Task description ▸ Reproduce the entries exactly, beginning with the line containing "eapply runs_eq; [exact E1|]." and ending with their last line, both included.

Records for this task ▸
(** The parent is as it was. *)
Lemma parent_kept p s Td free M :
  copied p s Td free M -> pt_ok s pgdir T free /\
  forall q, 0 <= q < np -> user_page s T free q (vs q) /\
    forall o, 0 <= o < PGSIZE ->
      kmem_get s !! (p2v (PTE_ADDR (vs q)) + o) = kmem_get s0 !! (p2v (PTE_ADDR (vs q)) + o).
Proof using Hpt0 Hus.
  intros [Hf Hc Hpg _ _ _ _].
  assert (forall x, x ∈ free -> x ∈ free0) as Hsub by (intros x Hx; apply Hpg; rewrite elem_of_app; by right).
  assert (forall x, x ∈ free0 -> page_ok x /\ x <> pgdir /\ forall i t, T !! i = Some t -> x <> t) as HP.
  { intros x Hx. split; [by apply free0_page|]. destruct (pt_dir _ _ _ _ Hpt0) as (_ & _ & Hn).
    split; [by intros ->|]. intros i t Ht ->. by destruct (pt_tab _ _ _ _ Hpt0 _ _ Ht) as (_ & _ & _ & ? & _). }
  split; [eapply pt_ok_frame; [exact Hpt0|exact Hf|apply Hc|done|done]|].
  intros q Hq. destruct (Hus q Hq) as (Hp & Hh & Hpk & Hm & Hn). split.
  - split.
    + rewrite (pte_of_frame free0 s0 s pgdir T free0); [done..|]. intros x Hx. by destruct (HP x Hx) as (? & _ & ?).
    + split; [done|]. split; [done|]. split; [by eapply vframe_mapped|]. intros Hin. by apply Hn, Hsub.
  - intros o Ho. apply (vframe_same _ _ _ Hf). intros x Hx. apply (page_not_in (p2v (PTE_ADDR (vs q))) x).
    + done.
    + by apply free0_page.
    + intros E. apply Hn. by rewrite E.
    + unfold in_page. lia.
Qed.
(** The step of one page: the state [s2] after [kalloc] and [memmove], then [mappages]. *)
Lemma copied_page p s Td mem free M s2 s3 T3 free3 :
  copied p s Td (mem :: free) M -> 0 <= p < np ->
  vframe [mem] s s2 -> kmem_ok s2 free ->
  (forall o, 0 <= o < PGSIZE -> kmem_get s2 !! (mem + o) = kmem_get s !! (p2v (PTE_ADDR (vs p)) + o)) ->
  pt_step d s2 Td free s3 T3 free3 -> (length free <= S (length free3))%nat ->
  pte_of (kmem_get s3) T3 (4096 * p) = Some (mk_pte (v2p mem) (PTE_FLAGS (vs p))) ->
  (forall va, user_va va -> va / 4096 <> 4096 * p / 4096 ->
     pte_of (kmem_get s3) T3 va = pte_of (kmem_get s2) Td va) ->
  copied (p + 1) s3 T3 free3 (fun q => if decide (q = p) then mem else M q).
Proof using Hpt0 Hnp Htop Hus.
  intros Hcp Hp Hf2 Hk2 Hmv Hs3 Hlen Hpte Hother.
  destruct (parent_kept p s Td _ M Hcp) as [_ Hpar]. destruct Hcp as [Hf Hc Hpg Hroom Hrest Hdone Hinj].
  pose proof (pt_kmem _ _ _ _ Hc) as [_ Hnd Hpgs]. apply NoDup_cons in Hnd as [Hmf Hnd].
  assert (mem ∈ free0) as Hm0 by (apply Hpg; rewrite elem_of_app, elem_of_cons; tauto).
  assert (mem ∉ pt_pages d Td) as Hmpt.
  { rewrite elem_of_pt_pages. destruct (pt_dir _ _ _ _ Hc) as (_ & _ & Hn). intros [->|[i Hi]].
    - apply Hn. left.
    - destruct (pt_tab _ _ _ _ Hc _ _ Hi) as (_ & _ & _ & Hn' & _). apply Hn'. left. }
  assert (forall x, x ∈ pt_pages d T3 ++ free3 -> x ∈ pt_pages d Td ++ free) as Hsub
    by (intros x; by eapply pt_step_pages).
  assert (mem ∉ pt_pages d T3 ++ free3) as Hm3.
  { intros Hin%Hsub. rewrite elem_of_app in Hin. tauto. }
  assert (forall x, x ∈ pt_pages d Td ++ free -> x ∈ free0) as Hsub0.
  { intros x Hx. apply Hpg. rewrite elem_of_app, elem_of_cons in *. tauto. }
  assert (forall v o, v ∈ free0 -> v ∉ pt_pages d Td ++ free -> 0 <= o < PGSIZE ->
    kmem_get s3 !! (v + o) = kmem_get s2 !! (v + o)) as Hkeep.
  { intros v o Hv Hn Ho. apply (vframe_same _ _ _ (ps_frame _ _ _ _ _ _ _ Hs3)). intros w Hw.
    apply (page_not_in v w); [by apply free0_page|by apply free0_page, Hsub0| |unfold in_page; lia].
    intros ->. done. }
  assert (forall va, pte_of (kmem_get s2) Td va = pte_of (kmem_get s) Td va) as Hpte2.
  { intros va. eapply pte_of_frame; [exact Hc|exact Hf2|]. intros x ->%list_elem_of_singleton.
    split; [by apply free0_page|]. intros i t Hi ->. apply Hmpt. rewrite elem_of_pt_pages. right. by exists i. }
  assert (forall q, 4096 * q / 4096 = q) as Hdiv by (intros q; rewrite Z.mul_comm; apply Z.div_mul; lia).
  split.
  - eapply vframe_trans; [exact Hf|]. eapply vframe_trans.
    + eapply vframe_sub; [|exact Hf2]. by intros x ->%list_elem_of_singleton.
    + eapply vframe_sub; [exact Hsub0|]. apply Hs3.
  - apply Hs3.
  - intros x Hx. by apply Hsub0, Hsub.
  - simpl length in Hroom. lia.
  - intros q Hq Hqt. destruct (Hrest q ltac:(lia) Hqt) as (v & Hv & Hnv). exists v. split; [|done].
    rewrite Hother, Hpte2; [done|unfold user_va; lia|]. rewrite !Hdiv. lia.
  - intros q Hq. case_decide as E.
    + subst q. split; [done|]. split; [done|]. split; [done|]. intros o Ho.
      rewrite Hkeep; [|done|rewrite elem_of_app; tauto|done]. rewrite Hmv by done. by apply Hpar.
    + destruct (Hdone q ltac:(lia)) as (Hq1 & Hq2 & Hq3 & Hq4). rewrite elem_of_app, elem_of_cons in Hq3.
      split; [|split; [done|split]].
      * rewrite Hother, Hpte2; [done|unfold user_va, USERTOP in *; lia|]. rewrite !Hdiv. lia.
      * intros Hin%Hsub. rewrite elem_of_app in Hin. tauto.
      * intros o Ho. rewrite Hkeep; [|done|rewrite elem_of_app; tauto|done]. rewrite <- Hq4 by done.
        apply (vframe_same _ _ _ Hf2). intros x ->%list_elem_of_singleton.
        apply (page_not_in (M q) mem); [by apply free0_page..| |unfold in_page; lia]. tauto.
  - intros q r Hq Hr. repeat case_decide; subst; try done.
    + intros E. destruct (Hdone r ltac:(lia)) as (_ & _ & Hn & _). exfalso. apply Hn.
      rewrite <- E, elem_of_app, elem_of_cons. tauto.
    + intros E. destruct (Hdone q ltac:(lia)) as (_ & _ & Hn & _). exfalso. apply Hn.
      rewrite E, elem_of_app, elem_of_cons. tauto.
    + apply Hinj; lia.
Qed.
Lemma copyuvm_loop_spec fuel p s Td free M sz :
  copied p s Td free M -> 0 <= p <= np -> np = (sz + 4095) / 4096 -> 0 <= sz ->
  (Z.to_nat (np - p) < fuel)%nat ->
  runs (copyuvm_loop fuel pgdir d (4096 * p) sz) s (fun r s' => r = true /\ exists Td' free' M',
    copied np s' Td' free' M').
Proof using Hpt0 Hnp Htop Hus.
  revert p s Td free M. induction fuel as [|fuel IH]; intros p s Td free M Hcp Hp Hnpe Hsz Hfuel; [lia|].
  cbn [copyuvm_loop]. pose proof (Z.div_mod (sz + 4095) 4096 ltac:(lia)) as Hdm.
  pose proof (Z.mod_pos_bound (sz + 4095) 4096 ltac:(lia)).
  destruct (Z.ltb_spec (4096 * p) sz) as [Hlt|Hge].
  2:{ apply runs_ret. split; [done|]. assert (np = p) as -> by lia. by exists Td, free, M. }
  assert (p < np) as Hpn by lia. assert (user_va (4096 * p)) as Hva by (unfold user_va, USERTOP in *; lia).
  destruct (parent_kept p s Td free M Hcp) as [Hpar Hpages].
  destruct (Hpages p ltac:(lia)) as [(Hpte & Hh & Hpk & Hpm & Hpf) _].
  assert (exists t, T !! PDX (4096 * p) = Some t) as [t Ht].
  { unfold pte_of in Hpte. destruct (T !! PDX (4096 * p)); [by eexists|]. injection Hpte as E. by rewrite <- E in Hh. }
  destruct (pt_tab _ _ _ _ Hpar _ _ Ht) as (_ & Htp & _). pose proof (page_bounds t Htp).
  pose proof (PTX_bound (4096 * p)).
  eapply runs_eq; [by eapply walk_hit|].
  rewrite (proj2 (Z.eqb_neq (entry t (PTX (4096 * p))) 0)) by (unfold entry; lia).
  eapply runs_eq; [apply load64_eq; unfold pte_of in Hpte; rewrite Ht in Hpte; exact Hpte|].
  rewrite Hh. cbn [negb]. pose proof (cp_room _ _ _ _ _ Hcp) as Hroom.
  destruct free as [|mem free]; [simpl in Hroom; lia|].
  pose proof (cp_child _ _ _ _ _ Hcp) as Hc.
  destruct (kalloc_frame s mem free (pt_kmem _ _ _ _ Hc) (pt_lock _ _ _ _ Hc))
    as (s1 & E1 & Hk1 & Hm1 & Hf1 & Hmp & Hmm & Hmf & Hm0).
  eapply runs_eq; [exact E1|]. rewrite (proj2 (Z.eqb_neq mem 0)) by done.
  destruct (move_frame s1 mem (p2v (PTE_ADDR (vs p))) Hmp Hmm) as (s2 & E2 & Hmv & Hf2 & Hfl2).
  { by eapply vframe_mapped. }
  eapply runs_eq; [exact E2|]. clear E1 E2.
  assert (vframe [mem] s s2) as Hf12.
  { eapply vframe_trans; [|exact Hf2]. eapply vframe_sub; [|exact Hf1]. inlist. }
  assert (kmem_ok s2 free) as Hk2.
  { eapply kmem_ok_frame; [exact Hk1|exact Hf2|done|]. by intros x ->%list_elem_of_singleton. }
  assert (pt_ok s2 d Td free) as Hc2.
  { eapply pt_ok_frame; [exact Hc|exact Hf12|exact Hk2|intros x Hx; by right|].
    intros x ->%list_elem_of_singleton. split; [done|]. destruct (pt_dir _ _ _ _ Hc) as (_ & _ & Hn).
    split; [intros ->; apply Hn; left|]. intros i u Hu ->.
    destruct (pt_tab _ _ _ _ Hc _ _ Hu) as (_ & _ & _ & Hn' & _). apply Hn'. left. }
  destruct (v2p_p2v mem Hmp) as (_ & Hvb & Hal).
  eapply runs_step; [apply (map_page s2 d Td free (4096 * p) (v2p mem) (PTE_FLAGS (vs p)) Hc2)|].
  - rewrite Z.mul_comm. apply Z.mod_mul. lia.
  - lia.
  - lia.
  - done.
  - unfold PHYSTOP in *. lia.
  - apply flags_bound.
  - destruct (cp_rest _ _ _ _ _ Hcp p ltac:(lia) ltac:(unfold user_va in Hva; lia)) as (v & Hv & Hnv).
    exists v. split; [|done]. rewrite <- Hv. eapply pte_of_frame; [exact Hc|exact Hf12|].
    intros x ->%list_elem_of_singleton. split; [done|]. intros i u Hu ->.
    destruct (pt_tab _ _ _ _ Hc _ _ Hu) as (_ & _ & _ & Hn' & _). apply Hn'. left.
  - intros r s3 (T3 & free3 & Hs3 & Hlen & Hres & Hother).
    destruct Hres as [[-> Hp3]|[_ ->]]; [|simpl in Hroom; lia].
    change (0 <? 0) with false. cbv iota. rewrite u64_small by (unfold USERTOP, PGSIZE in *; lia).
    replace (4096 * p + PGSIZE) with (4096 * (p + 1)) by (unfold PGSIZE; lia).
    eapply IH; [eapply copied_page; eauto; [lia|]|lia|done|done|lia].
    intros o Ho. rewrite Hmv by done. by rewrite Hm1.
Qed.
End loop.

Your response ▸
  eapply runs_eq; [exact E1|]. rewrite (proj2 (Z.eqb_neq mem 0)) by done.
  destruct (move_frame s1 mem (p2v (PTE_ADDR (vs p))) Hmp Hmm) as (s2 & E2 & Hmv & Hf2 & Hfl2).
  { by eapply vframe_mapped. }
  eapply runs_eq; [exact E2|]. clear E1 E2.
  assert (vframe [mem] s s2) as Hf12.
  { eapply vframe_trans; [|exact Hf2]. eapply vframe_sub; [|exact Hf1]. inlist. }
  assert (kmem_ok s2 free) as Hk2.
  { eapply kmem_ok_frame; [exact Hk1|exact Hf2|done|]. by intros x ->%list_elem_of_singleton. }
  assert (pt_ok s2 d Td free) as Hc2.
  { eapply pt_ok_frame; [exact Hc|exact Hf12|exact Hk2|intros x Hx; by right|].
    intros x ->%list_elem_of_singleton. split; [done|]. destruct (pt_dir _ _ _ _ Hc) as (_ & _ & Hn).
    split; [intros ->; apply Hn; left|]. intros i u Hu ->.
    destruct (pt_tab _ _ _ _ Hc _ _ Hu) as (_ & _ & _ & Hn' & _). apply Hn'. left. }
  destruct (v2p_p2v mem Hmp) as (_ & Hvb & Hal).
  eapply runs_step; [apply (map_page s2 d Td free (4096 * p) (v2p mem) (PTE_FLAGS (vs p)) Hc2)|].
  - rewrite Z.mul_comm. apply Z.mod_mul. lia.
  - lia.
  - lia.
  - done.
  - unfold PHYSTOP in *. lia.
  - apply flags_bound.
  - destruct (cp_rest _ _ _ _ _ Hcp p ltac:(lia) ltac:(unfold user_va in Hva; lia)) as (v & Hv & Hnv).
    exists v. split; [|done]. rewrite <- Hv. eapply pte_of_frame; [exact Hc|exact Hf12|].
    intros x ->%list_elem_of_singleton. split; [done|]. intros i u Hu ->.
    destruct (pt_tab _ _ _ _ Hc _ _ Hu) as (_ & _ & _ & Hn' & _). apply Hn'. left.
  - intros r s3 (T3 & free3 & Hs3 & Hlen & Hres & Hother).
    destruct Hres as [[-> Hp3]|[_ ->]]; [|simpl in Hroom; lia].
    change (0 <? 0) with false. cbv iota. rewrite u64_small by (unfold USERTOP, PGSIZE in *; lia).
    replace (4096 * p + PGSIZE) with (4096 * (p + 1)) by (unfold PGSIZE; lia).
    eapply IH; [eapply copied_page; eauto; [lia|]|lia|done|done|lia].
    intros o Ho. rewrite Hmv by done. by rewrite Hm1.
Qed.
End loop.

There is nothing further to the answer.